===== Data provided

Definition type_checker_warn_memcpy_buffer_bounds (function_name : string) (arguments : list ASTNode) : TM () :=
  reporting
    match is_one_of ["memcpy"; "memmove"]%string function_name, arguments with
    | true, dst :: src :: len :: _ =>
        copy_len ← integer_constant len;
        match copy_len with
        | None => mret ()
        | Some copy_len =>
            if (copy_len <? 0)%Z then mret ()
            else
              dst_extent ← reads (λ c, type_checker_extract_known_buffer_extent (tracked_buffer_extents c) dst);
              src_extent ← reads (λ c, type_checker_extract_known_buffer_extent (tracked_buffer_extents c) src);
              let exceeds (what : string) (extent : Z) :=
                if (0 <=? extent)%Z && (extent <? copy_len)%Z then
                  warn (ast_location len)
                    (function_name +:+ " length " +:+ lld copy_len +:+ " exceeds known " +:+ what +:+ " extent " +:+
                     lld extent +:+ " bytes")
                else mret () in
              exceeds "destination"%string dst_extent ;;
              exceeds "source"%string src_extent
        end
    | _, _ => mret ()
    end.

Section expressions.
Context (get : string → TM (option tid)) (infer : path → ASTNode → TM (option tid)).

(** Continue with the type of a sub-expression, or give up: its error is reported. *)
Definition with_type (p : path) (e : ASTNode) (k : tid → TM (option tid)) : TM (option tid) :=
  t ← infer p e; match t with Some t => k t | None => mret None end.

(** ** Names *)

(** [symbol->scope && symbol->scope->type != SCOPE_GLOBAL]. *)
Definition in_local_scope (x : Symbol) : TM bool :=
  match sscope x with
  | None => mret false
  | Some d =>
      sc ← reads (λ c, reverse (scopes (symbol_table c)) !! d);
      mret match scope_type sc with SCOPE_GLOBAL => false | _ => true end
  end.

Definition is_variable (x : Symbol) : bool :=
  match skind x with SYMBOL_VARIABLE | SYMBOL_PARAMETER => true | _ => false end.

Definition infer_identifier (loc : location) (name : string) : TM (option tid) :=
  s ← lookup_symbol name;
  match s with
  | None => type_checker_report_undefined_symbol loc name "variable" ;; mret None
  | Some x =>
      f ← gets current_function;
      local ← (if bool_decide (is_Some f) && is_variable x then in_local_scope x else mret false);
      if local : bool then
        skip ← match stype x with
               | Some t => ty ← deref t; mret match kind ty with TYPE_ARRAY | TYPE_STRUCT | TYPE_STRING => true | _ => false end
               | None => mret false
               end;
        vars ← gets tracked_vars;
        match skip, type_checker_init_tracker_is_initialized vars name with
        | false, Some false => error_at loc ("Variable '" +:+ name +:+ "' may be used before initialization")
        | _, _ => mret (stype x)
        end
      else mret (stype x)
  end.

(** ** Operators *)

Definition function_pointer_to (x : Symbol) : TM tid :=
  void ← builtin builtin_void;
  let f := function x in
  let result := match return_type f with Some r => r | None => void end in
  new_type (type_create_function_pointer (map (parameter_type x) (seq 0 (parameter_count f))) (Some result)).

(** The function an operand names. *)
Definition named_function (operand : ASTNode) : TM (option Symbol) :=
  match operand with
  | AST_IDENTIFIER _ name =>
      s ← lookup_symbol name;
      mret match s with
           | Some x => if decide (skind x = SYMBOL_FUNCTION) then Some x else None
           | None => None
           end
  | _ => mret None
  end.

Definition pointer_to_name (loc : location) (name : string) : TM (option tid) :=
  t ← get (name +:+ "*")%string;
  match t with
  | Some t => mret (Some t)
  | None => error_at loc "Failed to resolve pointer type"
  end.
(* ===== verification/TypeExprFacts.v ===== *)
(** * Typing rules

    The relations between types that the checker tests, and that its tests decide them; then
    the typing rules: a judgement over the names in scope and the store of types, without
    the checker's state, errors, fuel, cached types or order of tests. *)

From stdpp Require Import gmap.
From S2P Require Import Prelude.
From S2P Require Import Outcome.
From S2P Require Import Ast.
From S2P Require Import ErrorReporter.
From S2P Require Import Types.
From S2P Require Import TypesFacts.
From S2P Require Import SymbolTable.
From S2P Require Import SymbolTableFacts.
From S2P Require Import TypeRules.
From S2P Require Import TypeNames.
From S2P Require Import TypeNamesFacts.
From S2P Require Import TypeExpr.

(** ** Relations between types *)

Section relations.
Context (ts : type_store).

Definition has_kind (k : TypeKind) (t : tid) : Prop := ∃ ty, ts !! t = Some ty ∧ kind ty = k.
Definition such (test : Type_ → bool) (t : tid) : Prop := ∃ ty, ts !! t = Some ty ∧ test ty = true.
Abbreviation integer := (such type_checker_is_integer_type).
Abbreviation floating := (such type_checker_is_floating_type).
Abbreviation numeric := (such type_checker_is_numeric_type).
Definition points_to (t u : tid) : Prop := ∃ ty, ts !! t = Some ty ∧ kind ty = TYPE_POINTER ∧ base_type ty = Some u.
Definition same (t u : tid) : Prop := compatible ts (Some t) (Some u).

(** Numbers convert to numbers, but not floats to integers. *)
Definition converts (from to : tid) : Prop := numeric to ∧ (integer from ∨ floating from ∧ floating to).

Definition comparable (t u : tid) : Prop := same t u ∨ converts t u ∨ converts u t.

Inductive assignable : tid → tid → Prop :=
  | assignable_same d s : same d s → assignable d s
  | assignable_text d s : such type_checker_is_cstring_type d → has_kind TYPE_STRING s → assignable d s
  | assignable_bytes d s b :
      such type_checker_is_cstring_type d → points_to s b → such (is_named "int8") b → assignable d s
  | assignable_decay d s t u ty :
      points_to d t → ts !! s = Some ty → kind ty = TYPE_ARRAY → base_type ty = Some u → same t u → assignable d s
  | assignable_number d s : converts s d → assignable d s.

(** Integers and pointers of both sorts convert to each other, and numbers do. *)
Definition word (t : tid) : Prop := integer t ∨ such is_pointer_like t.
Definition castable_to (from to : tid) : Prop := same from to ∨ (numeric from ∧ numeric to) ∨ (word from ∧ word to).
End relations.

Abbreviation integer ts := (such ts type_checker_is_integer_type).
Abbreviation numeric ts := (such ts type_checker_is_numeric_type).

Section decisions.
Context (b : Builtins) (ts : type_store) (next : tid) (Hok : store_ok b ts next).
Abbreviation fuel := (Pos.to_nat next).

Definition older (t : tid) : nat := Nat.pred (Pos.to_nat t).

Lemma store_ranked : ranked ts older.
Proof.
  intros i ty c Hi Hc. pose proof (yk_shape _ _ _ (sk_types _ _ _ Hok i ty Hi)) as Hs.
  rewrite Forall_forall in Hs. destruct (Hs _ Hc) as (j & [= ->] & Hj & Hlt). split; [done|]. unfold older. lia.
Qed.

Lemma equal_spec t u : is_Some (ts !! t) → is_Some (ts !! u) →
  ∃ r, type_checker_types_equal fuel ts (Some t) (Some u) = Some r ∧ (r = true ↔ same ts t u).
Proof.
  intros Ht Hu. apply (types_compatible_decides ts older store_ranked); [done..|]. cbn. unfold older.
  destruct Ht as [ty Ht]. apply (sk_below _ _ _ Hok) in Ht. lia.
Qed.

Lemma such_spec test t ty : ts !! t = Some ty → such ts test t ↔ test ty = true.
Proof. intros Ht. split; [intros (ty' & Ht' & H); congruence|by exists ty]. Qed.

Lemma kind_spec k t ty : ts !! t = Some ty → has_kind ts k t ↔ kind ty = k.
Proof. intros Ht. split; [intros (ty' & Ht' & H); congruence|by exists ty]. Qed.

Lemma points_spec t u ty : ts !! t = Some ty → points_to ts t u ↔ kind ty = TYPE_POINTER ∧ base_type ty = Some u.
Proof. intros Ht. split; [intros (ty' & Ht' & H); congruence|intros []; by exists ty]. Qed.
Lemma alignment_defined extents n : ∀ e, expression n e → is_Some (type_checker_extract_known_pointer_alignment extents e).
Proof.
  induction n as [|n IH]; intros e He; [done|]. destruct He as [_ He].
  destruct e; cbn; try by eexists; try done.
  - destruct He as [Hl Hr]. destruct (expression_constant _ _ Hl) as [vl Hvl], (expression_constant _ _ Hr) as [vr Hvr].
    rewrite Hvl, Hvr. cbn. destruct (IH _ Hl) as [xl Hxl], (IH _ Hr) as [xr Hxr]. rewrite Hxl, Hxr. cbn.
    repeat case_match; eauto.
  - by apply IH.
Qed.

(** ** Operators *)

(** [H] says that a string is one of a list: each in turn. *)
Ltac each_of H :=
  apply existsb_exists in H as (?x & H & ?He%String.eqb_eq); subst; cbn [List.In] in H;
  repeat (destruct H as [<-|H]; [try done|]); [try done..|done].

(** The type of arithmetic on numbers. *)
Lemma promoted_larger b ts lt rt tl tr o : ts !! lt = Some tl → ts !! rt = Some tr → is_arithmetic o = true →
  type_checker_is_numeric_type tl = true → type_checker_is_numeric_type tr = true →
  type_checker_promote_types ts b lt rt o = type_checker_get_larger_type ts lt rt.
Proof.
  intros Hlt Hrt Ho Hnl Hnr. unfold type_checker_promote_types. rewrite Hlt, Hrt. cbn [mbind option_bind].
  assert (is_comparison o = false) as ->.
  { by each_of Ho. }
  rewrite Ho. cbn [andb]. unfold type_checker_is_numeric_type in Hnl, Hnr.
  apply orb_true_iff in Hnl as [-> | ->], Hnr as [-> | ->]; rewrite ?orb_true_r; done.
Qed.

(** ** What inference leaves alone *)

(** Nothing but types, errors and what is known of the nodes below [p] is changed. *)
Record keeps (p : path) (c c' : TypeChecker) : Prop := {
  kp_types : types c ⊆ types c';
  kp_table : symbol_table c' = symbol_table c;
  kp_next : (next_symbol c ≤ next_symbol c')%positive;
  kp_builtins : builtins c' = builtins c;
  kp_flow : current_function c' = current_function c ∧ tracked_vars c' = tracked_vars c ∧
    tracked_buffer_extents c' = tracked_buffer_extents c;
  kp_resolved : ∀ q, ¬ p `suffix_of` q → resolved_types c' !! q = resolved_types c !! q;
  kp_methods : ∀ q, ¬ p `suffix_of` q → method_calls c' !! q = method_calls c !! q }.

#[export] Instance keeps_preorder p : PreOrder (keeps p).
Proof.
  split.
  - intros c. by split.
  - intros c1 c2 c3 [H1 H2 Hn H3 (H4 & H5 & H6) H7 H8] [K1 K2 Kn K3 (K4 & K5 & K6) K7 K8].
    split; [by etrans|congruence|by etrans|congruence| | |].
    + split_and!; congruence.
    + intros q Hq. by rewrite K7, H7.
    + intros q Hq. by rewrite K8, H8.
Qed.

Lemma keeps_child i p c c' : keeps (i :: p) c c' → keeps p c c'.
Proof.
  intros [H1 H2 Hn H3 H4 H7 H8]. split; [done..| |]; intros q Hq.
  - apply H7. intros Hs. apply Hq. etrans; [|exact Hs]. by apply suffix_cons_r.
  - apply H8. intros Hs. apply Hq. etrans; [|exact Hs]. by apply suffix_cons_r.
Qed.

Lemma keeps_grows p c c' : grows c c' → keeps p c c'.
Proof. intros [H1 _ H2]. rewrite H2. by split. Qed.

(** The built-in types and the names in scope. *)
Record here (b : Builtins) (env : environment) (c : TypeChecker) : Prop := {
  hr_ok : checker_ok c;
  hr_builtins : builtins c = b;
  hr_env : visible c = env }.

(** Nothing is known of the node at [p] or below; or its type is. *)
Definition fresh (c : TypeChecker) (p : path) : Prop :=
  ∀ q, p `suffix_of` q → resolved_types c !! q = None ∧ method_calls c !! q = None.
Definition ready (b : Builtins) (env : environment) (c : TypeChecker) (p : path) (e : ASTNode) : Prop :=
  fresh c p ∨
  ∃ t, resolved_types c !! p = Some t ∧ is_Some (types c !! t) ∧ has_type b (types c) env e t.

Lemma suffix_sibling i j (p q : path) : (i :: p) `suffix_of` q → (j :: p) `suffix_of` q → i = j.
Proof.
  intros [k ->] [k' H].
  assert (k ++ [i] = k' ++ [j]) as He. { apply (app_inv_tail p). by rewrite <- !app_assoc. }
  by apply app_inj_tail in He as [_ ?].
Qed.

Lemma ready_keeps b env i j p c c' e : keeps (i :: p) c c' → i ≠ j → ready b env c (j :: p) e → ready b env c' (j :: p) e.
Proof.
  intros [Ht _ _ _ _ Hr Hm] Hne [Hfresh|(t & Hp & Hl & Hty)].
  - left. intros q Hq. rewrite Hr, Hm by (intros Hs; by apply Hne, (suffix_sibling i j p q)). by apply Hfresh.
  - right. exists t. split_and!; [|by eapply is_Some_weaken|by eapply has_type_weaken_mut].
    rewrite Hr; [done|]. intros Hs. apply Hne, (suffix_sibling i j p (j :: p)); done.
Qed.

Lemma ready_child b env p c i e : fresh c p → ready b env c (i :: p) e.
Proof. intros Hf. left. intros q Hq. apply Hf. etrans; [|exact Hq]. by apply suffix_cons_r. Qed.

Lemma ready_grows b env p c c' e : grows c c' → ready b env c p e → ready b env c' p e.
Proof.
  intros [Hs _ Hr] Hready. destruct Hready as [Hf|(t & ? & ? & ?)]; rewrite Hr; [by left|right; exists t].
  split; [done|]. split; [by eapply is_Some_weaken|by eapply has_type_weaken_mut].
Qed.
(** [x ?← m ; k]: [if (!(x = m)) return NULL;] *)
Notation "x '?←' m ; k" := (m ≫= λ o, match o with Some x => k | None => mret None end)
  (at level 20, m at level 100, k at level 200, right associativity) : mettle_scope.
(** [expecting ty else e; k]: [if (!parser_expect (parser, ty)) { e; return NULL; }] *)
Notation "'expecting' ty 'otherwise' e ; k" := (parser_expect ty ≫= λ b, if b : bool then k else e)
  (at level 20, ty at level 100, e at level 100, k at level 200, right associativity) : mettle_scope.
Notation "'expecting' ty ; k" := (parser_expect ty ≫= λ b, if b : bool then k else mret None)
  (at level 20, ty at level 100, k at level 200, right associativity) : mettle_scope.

==========

*What to do*. Among the records, find the lines that contain "operand" and copy each of them.

*The completed task*.
(** The function an operand names. *)
Definition named_function (operand : ASTNode) : TM (option Symbol) :=
  match operand with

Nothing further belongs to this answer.